> **Try it**: Of all the lines in the entries below, give again exactly those starting at the line containing "(** * Template" and ending at the line containing "From Stdlib Require", both ends included, and no others.

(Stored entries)
◆ ◆ ◆ ◆
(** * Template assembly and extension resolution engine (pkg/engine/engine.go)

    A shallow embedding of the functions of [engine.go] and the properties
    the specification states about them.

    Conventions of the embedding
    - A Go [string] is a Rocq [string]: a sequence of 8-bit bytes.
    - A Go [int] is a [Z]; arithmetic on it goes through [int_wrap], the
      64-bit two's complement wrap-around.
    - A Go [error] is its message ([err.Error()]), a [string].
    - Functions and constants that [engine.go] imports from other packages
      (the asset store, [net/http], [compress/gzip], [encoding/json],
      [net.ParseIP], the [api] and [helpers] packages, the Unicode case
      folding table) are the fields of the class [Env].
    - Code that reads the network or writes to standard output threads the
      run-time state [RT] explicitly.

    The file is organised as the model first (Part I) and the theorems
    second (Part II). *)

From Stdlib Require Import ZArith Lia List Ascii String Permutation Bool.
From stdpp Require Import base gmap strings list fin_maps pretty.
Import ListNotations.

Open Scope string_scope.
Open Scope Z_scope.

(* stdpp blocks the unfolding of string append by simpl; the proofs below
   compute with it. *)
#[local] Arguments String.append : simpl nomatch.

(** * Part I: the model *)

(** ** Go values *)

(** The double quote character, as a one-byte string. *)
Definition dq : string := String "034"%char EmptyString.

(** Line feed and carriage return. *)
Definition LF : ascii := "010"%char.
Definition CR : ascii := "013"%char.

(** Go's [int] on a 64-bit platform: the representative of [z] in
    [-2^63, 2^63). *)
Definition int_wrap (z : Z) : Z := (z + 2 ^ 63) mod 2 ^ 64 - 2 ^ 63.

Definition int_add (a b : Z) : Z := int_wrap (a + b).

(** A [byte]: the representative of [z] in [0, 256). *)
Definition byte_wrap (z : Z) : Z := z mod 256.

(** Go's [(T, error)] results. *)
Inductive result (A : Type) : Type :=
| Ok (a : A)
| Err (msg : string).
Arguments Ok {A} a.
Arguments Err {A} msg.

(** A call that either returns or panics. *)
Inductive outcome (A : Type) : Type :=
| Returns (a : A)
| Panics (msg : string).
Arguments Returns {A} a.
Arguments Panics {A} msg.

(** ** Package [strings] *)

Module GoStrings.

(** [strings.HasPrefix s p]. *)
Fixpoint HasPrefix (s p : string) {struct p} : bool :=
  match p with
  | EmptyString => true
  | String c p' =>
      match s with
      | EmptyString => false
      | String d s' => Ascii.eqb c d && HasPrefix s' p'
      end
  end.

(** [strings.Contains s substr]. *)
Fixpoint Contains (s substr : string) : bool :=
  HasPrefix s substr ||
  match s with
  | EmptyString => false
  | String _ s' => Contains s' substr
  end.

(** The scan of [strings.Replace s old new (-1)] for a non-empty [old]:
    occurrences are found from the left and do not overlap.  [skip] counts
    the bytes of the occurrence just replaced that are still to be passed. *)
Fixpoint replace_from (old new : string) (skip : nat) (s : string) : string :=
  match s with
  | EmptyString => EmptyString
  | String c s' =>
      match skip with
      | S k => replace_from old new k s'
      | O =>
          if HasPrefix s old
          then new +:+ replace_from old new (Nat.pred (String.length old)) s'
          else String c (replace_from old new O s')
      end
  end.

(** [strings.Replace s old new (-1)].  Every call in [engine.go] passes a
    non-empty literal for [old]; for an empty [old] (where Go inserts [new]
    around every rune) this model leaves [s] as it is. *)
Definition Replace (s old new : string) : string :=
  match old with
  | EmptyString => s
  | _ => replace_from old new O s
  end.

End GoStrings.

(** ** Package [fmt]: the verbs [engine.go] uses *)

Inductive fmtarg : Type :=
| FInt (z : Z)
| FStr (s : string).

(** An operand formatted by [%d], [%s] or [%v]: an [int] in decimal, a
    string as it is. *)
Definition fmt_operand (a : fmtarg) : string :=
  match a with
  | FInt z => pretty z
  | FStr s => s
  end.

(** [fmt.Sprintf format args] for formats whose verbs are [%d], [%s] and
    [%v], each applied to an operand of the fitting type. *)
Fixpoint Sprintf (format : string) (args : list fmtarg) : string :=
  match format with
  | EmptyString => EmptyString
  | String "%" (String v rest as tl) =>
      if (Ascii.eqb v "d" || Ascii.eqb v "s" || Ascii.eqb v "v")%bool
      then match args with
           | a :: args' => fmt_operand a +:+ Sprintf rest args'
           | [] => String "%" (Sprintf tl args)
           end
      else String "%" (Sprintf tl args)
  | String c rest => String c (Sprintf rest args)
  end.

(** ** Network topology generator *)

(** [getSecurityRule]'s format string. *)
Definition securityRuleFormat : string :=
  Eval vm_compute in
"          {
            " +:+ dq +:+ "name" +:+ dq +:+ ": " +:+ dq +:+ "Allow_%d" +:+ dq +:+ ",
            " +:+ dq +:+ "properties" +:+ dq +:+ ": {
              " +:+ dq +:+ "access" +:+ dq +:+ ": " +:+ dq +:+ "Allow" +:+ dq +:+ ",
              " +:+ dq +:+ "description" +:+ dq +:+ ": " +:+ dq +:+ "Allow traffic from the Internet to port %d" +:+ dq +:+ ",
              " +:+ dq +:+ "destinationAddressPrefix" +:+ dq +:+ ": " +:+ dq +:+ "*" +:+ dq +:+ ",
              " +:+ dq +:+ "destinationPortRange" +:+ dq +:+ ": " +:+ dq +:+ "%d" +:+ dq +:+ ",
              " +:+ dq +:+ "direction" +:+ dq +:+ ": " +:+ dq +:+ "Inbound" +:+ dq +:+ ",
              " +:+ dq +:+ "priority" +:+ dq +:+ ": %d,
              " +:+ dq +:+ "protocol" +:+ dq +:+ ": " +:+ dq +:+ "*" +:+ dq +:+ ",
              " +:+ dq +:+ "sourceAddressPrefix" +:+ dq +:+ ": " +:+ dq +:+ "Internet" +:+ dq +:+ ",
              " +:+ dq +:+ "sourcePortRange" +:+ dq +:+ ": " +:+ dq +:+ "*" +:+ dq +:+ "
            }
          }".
◆ ◆ ◆ ◆
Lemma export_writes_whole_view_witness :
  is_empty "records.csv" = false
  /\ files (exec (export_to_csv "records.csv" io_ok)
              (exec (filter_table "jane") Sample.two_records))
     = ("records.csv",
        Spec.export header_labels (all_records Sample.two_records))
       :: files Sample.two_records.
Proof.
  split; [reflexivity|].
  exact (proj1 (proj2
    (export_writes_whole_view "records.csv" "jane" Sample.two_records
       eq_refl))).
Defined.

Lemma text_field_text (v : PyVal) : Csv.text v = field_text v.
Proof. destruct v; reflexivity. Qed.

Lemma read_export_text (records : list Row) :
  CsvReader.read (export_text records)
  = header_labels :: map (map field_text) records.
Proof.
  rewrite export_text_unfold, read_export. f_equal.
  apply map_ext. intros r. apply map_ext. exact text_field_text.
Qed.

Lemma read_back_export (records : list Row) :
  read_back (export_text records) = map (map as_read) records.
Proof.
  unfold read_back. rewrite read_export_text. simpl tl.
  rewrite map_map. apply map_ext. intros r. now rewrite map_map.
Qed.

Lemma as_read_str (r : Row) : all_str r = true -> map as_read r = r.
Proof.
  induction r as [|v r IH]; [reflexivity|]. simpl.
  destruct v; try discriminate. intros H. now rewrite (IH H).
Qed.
◆ ◆ ◆ ◆
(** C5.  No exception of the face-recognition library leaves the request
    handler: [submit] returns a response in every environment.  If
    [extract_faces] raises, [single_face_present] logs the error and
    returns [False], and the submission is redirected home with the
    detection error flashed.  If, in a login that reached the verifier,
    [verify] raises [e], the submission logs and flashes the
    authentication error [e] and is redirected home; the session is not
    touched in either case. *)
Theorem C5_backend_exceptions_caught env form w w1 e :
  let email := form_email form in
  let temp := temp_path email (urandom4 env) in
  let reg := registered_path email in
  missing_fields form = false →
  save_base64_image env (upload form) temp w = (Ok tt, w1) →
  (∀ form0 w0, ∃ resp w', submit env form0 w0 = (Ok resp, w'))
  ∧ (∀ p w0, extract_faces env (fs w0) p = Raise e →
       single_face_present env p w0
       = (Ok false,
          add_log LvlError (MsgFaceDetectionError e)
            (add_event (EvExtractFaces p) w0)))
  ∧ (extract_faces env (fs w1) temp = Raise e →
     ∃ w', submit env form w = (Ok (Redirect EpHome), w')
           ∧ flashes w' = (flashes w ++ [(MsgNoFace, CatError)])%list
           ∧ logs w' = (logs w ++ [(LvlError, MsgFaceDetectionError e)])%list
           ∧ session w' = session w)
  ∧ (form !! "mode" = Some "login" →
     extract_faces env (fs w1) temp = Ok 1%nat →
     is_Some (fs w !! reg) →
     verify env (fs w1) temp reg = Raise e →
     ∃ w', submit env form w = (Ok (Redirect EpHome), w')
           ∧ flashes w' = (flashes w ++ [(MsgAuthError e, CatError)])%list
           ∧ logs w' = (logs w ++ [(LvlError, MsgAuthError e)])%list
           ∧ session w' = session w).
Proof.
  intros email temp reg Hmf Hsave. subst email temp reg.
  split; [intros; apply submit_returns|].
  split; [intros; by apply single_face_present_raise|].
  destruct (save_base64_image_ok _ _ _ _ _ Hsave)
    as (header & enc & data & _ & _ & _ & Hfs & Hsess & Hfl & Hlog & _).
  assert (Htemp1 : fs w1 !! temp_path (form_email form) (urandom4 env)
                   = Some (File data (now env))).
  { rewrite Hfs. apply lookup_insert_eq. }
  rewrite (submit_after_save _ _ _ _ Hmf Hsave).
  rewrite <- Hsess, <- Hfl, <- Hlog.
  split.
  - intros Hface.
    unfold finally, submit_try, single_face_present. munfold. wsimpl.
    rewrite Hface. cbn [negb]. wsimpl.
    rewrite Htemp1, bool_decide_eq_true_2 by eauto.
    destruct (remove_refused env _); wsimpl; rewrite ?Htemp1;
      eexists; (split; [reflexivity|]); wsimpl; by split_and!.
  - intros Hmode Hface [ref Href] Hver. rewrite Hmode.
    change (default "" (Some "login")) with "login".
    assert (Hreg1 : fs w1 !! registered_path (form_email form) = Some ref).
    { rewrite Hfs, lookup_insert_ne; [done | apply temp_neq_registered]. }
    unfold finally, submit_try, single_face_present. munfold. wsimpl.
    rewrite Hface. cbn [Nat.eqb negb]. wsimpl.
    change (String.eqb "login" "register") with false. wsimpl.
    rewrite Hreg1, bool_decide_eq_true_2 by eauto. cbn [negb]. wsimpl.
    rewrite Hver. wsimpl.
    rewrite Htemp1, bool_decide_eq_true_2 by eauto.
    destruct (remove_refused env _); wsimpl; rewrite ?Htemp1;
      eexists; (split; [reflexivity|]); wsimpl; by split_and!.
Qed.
◆ ◆ ◆ ◆
> **Completed exercise**:
(** * Template assembly and extension resolution engine (pkg/engine/engine.go)

    A shallow embedding of the functions of [engine.go] and the properties
    the specification states about them.

    Conventions of the embedding
    - A Go [string] is a Rocq [string]: a sequence of 8-bit bytes.
    - A Go [int] is a [Z]; arithmetic on it goes through [int_wrap], the
      64-bit two's complement wrap-around.
    - A Go [error] is its message ([err.Error()]), a [string].
    - Functions and constants that [engine.go] imports from other packages
      (the asset store, [net/http], [compress/gzip], [encoding/json],
      [net.ParseIP], the [api] and [helpers] packages, the Unicode case
      folding table) are the fields of the class [Env].
    - Code that reads the network or writes to standard output threads the
      run-time state [RT] explicitly.

    The file is organised as the model first (Part I) and the theorems
    second (Part II). *)

From Stdlib Require Import ZArith Lia List Ascii String Permutation Bool.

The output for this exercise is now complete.